To elute the generator a vial of sodium chloride solution is placed onto the inlet spike. The sodium chloride eluent is contained in a Type I glass vial sealed with a bromobutyl rubber stopper and a plastic flip-top protected aluminium overseal. The eluent vials are packed in cartons. A range of different volumes of sodium chloride eluent can be supplied with the generator. Collection of the eluate, Sodium Pertechnetate (99mTc) Injection, is achieved by placing a sterile evacuated elution vial comprising a clear glass vial sealed with a rubber closure and metal overseal onto the elution port.
Elution kits and accessories
Elution kit provided with the generator
The following items are provided with the generator:
Saline eluent vials each containing 0.9 % sodium chloride solution.

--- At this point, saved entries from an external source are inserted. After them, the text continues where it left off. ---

Lemma parse_raises (self : KismetParser) (e : exn) :
  (parse py self).2 = Raise e ->
  (e = KeyError "kismet_device_base_type" \/ e = TypeError)
  /\ Exists (fun v => ~ typed v) (devices self).
Proof.
  unfold parse.
  assert (H : forall ds s,
             (parse_loop py ds s).2 = Raise e ->
             (e = KeyError "kismet_device_base_type" \/ e = TypeError)
             /\ Exists (fun v => ~ typed v) ds).
  { induction ds as [|d ds IH]; intros s; cbn [parse_loop]; [done|].
    destruct (typed_dec d) as [Ht|Hn].
    - destruct (typed_parse_device py d s Ht) as (log & Hok & _).
      destruct (parse_device py d s) as [[s' log'] r]. cbn in Hok. subst r.
      specialize (IH s').
      destruct (parse_loop py ds s') as [[s'' log''] r]. cbn in *.
      intros Hr. destruct (IH Hr) as [? ?]. split; [done|by right].
    - destruct (untyped_parse_device py d s Hn) as (e' & -> & He').
      cbn. intros [= <-]. split; [done|by left]. }
  specialize (H (devices self) self).
  destruct (parse_loop py (devices self) self) as [[s log] [u|e']]; [done|].
  cbn in *. exact H.
Qed.

Lemma logged_fmap (log : list LogRecord) : Forall logged (Log <$> log).
Proof. apply Forall_fmap, Forall_forall. intros r _. by exists r. Qed.


(** X20: one record without a usable type stops everything.  If every
    input file is accepted and one of their records has no
    [kismet_device_base_type] item that is a string, [main] ends on an
    uncaught [KeyError] or [TypeError], having changed no file, read
    nothing from the console and produced log records only. *)
Theorem main_untyped_record (args : Args) (stack : nat) (w : World)
    (records : list (list json)) :
  Forall2 (records_of py os) (inputFiles args) records ->
  Exists (fun v => ~ typed v) (concat records) ->
  exists e,
    (main py os args stack w).2 = Crashed (Python e)
    /\ (e = KeyError "kismet_device_base_type" \/ e = TypeError)
    /\ (main py os args stack w).1.1 = w
    /\ Forall logged (main py os args stack w).1.2.
Proof.
  intros Hrec Hun. unfold main.
  destruct init as [kp log0] eqn:Hinit.
  assert (Hnone : devices kp = []) by (by injection Hinit as <- _).
  destruct (add_files_records _ _ kp Hrec) as [log1 ->].
  rewrite Hnone, app_nil_l.
  set (kp1 := set_devices _ _).
  assert (Hdev : devices kp1 = concat records) by done.
  pose proof (parse_raises kp1) as Hr.
  pose proof (parse_loop_ok_typed py (devices kp1) kp1) as Hty.
  unfold parse in *.
  destruct (parse_loop py (devices kp1) kp1) as [[kp2 log2] [[]|e]]; cbn in *.
  - exfalso. specialize (Hty eq_refl).
    apply Exists_exists in Hun as (v & Hin & Hv).
    by apply Hv, (proj1 (Forall_forall _ _) Hty).
  - destruct (Hr e eq_refl) as [He _]. exists e.
    split; [by destruct He as [-> | ->]|].
    split; [done|]. split; [done|]. apply logged_fmap.
Qed.

(** X21: when [main] finishes, every input file was accepted, every
    record of every file had a type, and the stores whose sizes the
    printed summary shows account for every one of these records. *)
Theorem main_finishes (args : Args) (stack : nat) (w : World) :
  set_semantics py ->
  (main py os args stack w).2 = Finished ->
  exists records kp,
    Forall2 (records_of py os) (inputFiles args) records
    /\ Forall typed (concat records)
    /\ Forall (covered py kp) (concat records)
    /\ last (main py os args stack w).1.2
       = Some (Print (newline +:+ "Parsing complete!" +:+ newline
                      +:+ newline +:+ summarise os kp +:+ newline
                      +:+ newline)).
Proof.
  intros Hset Hfin. unfold main in *.
  destruct init as [kp log0] eqn:Hinit.
  assert (Hnone : devices kp = []) by (by injection Hinit as <- _).
  pose proof (add_files_outcome (inputFiles args) kp) as Hadd.
  destruct (add_files py os (inputFiles args) kp) as [[kp1 log1] [u|f]] eqn:Ha;
    [|cbn in Hfin; by destruct f as [[]| | |]].
  cbn in Hadd. destruct Hadd as [records Hrec]. exists records.
  destruct (add_files_records _ _ kp Hrec) as [log1' Ha'].
  assert (Hdev : devices kp1 = concat records).
  { rewrite Ha' in Ha. assert (Hk : set_devices kp (devices kp ++ concat records)
                                    = kp1) by congruence.
    subst kp1. by rewrite Hnone. }
  clear Ha Ha'.
  pose proof (parse_loop_ok_typed py (devices kp1) kp1) as Hty.
  pose proof (parse_loop_covers py (devices kp1) Hset kp1 (devices kp1) []
                (eq_sym (app_nil_r _))) as Hcov.
  unfold parse in *.
  destruct (parse_loop py (devices kp1) kp1) as [[kp2 log2] [[]|e]];
    cbn in Hty, Hcov; [|cbn in Hfin; by destruct e].
  specialize (Hty eq_refl). specialize (Hcov Hty). rewrite Hdev in Hty, Hcov.
  destruct (report py os kp2 stack _ _ _ _ w) as [[w' ev] [[]|f]];
    [|cbn in Hfin; by destruct f as [[]| | |]].
  exists kp2. split; [done|]. split; [done|]. split; [done|].
  cbn [fst snd]. by rewrite !app_assoc, last_snoc.
Qed.


End Main.

(** * Further properties on examples *)

Section FurtherExamples.

Import Sample.

Lemma capture_well_formed :
  Forall (fun l => ~ malformed Sample.py l) Host.capture.
Proof.
  repeat constructor. intros [_ [e He]]. vm_compute in He. discriminate.
Qed.

Lemma untyped_well_formed :
  Forall (fun l => ~ malformed Sample.py l) Host.untyped.
Proof.
  repeat constructor. intros [_ [e He]]. vm_compute in He. discriminate.
Qed.

Lemma capture_records :
  records_of Sample.py Host.os "capture.ekjson"
    [bluetooth_record "aa:bb" 10 20 "Acme" "Tag"].
Proof.
  exists "capture.ekjson", Host.capture.
  split; [reflexivity|]. split; [reflexivity|].
  split; [exact capture_well_formed|]. vm_compute. reflexivity.
Qed.

Lemma untyped_records :
  records_of Sample.py Host.os "untyped.ekjson" [JDict []].
Proof.
  exists "untyped.ekjson", Host.untyped.
  split; [reflexivity|]. split; [reflexivity|].
  split; [exact untyped_well_formed|]. vm_compute. reflexivity.
Qed.

Lemma whole_record_sound :
  ~ bluetooth_defect Sample.py (bluetooth_record "aa:bb" 10 20 "Acme" "Tag").
Proof.
  intros Hd. apply (proj2 (bluetooth_fields_defect Sample.py _)) in Hd.
  destruct Hd as [e He]. vm_compute in He. discriminate.
Qed.

(** X1, the theorem on a Bluetooth record without a manufacturer item
    and on one that has every item. *)
Lemma record_dropped_or_stored_witness :
  let broken :=
    JDict [("kismet_device_base_type", JStr "BTLE");
           ("kismet_device_base_macaddr", JStr "aa:bb");
           ("kismet_device_base_first_time", JInt 10);
           ("kismet_device_base_last_time", JInt 20);
           ("kismet_device_base_name", JStr "Tag")] in
  let whole := bluetooth_record "aa:bb" 10 20 "Acme" "Tag" in
  bluetooth_defect Sample.py broken
  /\ _processBluetooth Sample.py broken Sample.empty
     = (Sample.empty,
        [(WARNING, "Invalid bluetooth device record specified")])
  /\ ~ bluetooth_defect Sample.py whole
  /\ exists mac,
      address_of Sample.py whole mac
      /\ (mac ≠ "" ->
          is_Some (bluetoothDevices
                     (_processBluetooth Sample.py whole Sample.empty).1
                     !! mac)).
Proof.
  intros broken whole.
  assert (Hd : bluetooth_defect Sample.py broken).
  { left. do 3 apply Exists_cons_tl. apply Exists_cons_hd.
    eexists. vm_compute. reflexivity. }
  split; [exact Hd|]. split.
  { by apply (record_dropped_or_stored Sample.py broken Sample.empty). }
  split; [exact whole_record_sound|].
  destruct (record_dropped_or_stored Sample.py whole Sample.empty)
    as ((_ & H) & _).
  destruct (H whole_record_sound) as (mac & Ha & _ & Hs).
  exists mac. by split.
Defined.


(** X4, the theorem on an access point stored at -60 and seen again,
    over a wider time range, at -40. *)
Lemma parse_entries_grow_witness :
  let first := ap_record "aa:bb" 1000 2000 "Acme" (JInt 11) "WPA2" "home"
                 (signal "dbm" (-60)) in
  let second := ap_record "aa:bb" 900 2500 "Acme" (JInt 11) "WPA2" "home"
                  (signal "dbm" (-40)) in
  let self :=
    set_devices (_processWirelessAp Sample.py first Sample.empty).1 [second] in
  set_semantics Sample.py
  /\ parser_grows self (parse Sample.py self).1.1.
Proof.
  intros first second self. split; [exact sample_set_semantics|].
  exact (parse_entries_grow Sample.py self sample_set_semantics).
Defined.


(** X7, the theorem on a client that probes for the SSID cafe. *)
Lemma probed_ssids_witness :
  let device := client_record "aa:bb" 1000 2000 "Acme" "11:22"
                  (probed_ssid "cafe") (signal "dbm" (-40)) in
  client_fields Sample.py device
  = Ok ("AA:BB", 1000, 2000, "Acme", "11:22", ["cafe"])
  /\ exists d,
      wirelessClients (_processWirelessClient Sample.py device Sample.empty).1
        !! "AA:BB" = Some d
      /\ cl_probedSsids d = ["cafe"].
Proof.
  intros device.
  assert (Hf : client_fields Sample.py device
               = Ok ("AA:BB", 1000, 2000, "Acme", "11:22", ["cafe"]))
    by (vm_compute; reflexivity).
  split; [exact Hf|].
  destruct (probed_ssids Sample.py device Sample.empty _ _ _ _ _ _ Hf)
    as (_ & H & _).
  apply H; [discriminate|vm_compute; reflexivity].
Defined.

(** X10, the theorem on a parser holding one Bluetooth record. *)
Lemma parse_covers_every_record_witness :
  let self :=
    set_devices Sample.empty [bluetooth_record "aa:bb" 10 20 "Acme" "Tag"] in
  set_semantics Sample.py
  /\ (parse Sample.py self).2 = Ok ()
  /\ Forall (covered Sample.py (parse Sample.py self).1.1) (devices self).
Proof.
  intros self.
  assert (Hok : (parse Sample.py self).2 = Ok ()) by (vm_compute; reflexivity).
  split; [exact sample_set_semantics|]. split; [exact Hok|].
  exact (parse_covers_every_record Sample.py self sample_set_semantics Hok).
Defined.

Evacuated vials for collection of the generator eluate.
Sterile inlet spike protectors - to maintain sterility of the generator system if the saline vial is removed between elutions.
Sterile closed cell foam collection needle protectors - to maintain sterility of the generator system between elutions.
Spare sterile needles - to enable the user to replace the collection needle.
Spare bactericidal sanitising swabs - to sanitise saline vial and collection vial closures prior to carrying out elutions.
Vial labels - to record the activity, volume and time of elution.
Leaflet relating to the handling, use, storage and disposal of radiopharmaceuticals.
Information packs relating to the return of generators to GE Healthcare Limited.
Saline eluent vials
The saline eluent is available in a range of different volumes to allow the generator eluate to be collected at varying radioactive concentrations.
Packs of vials containing 0.9 % sodium chloride solution. Vials are packed in cartons.
Evacuated collection vials
Packs of 20 or 100 vials. Vials are packed in cartons.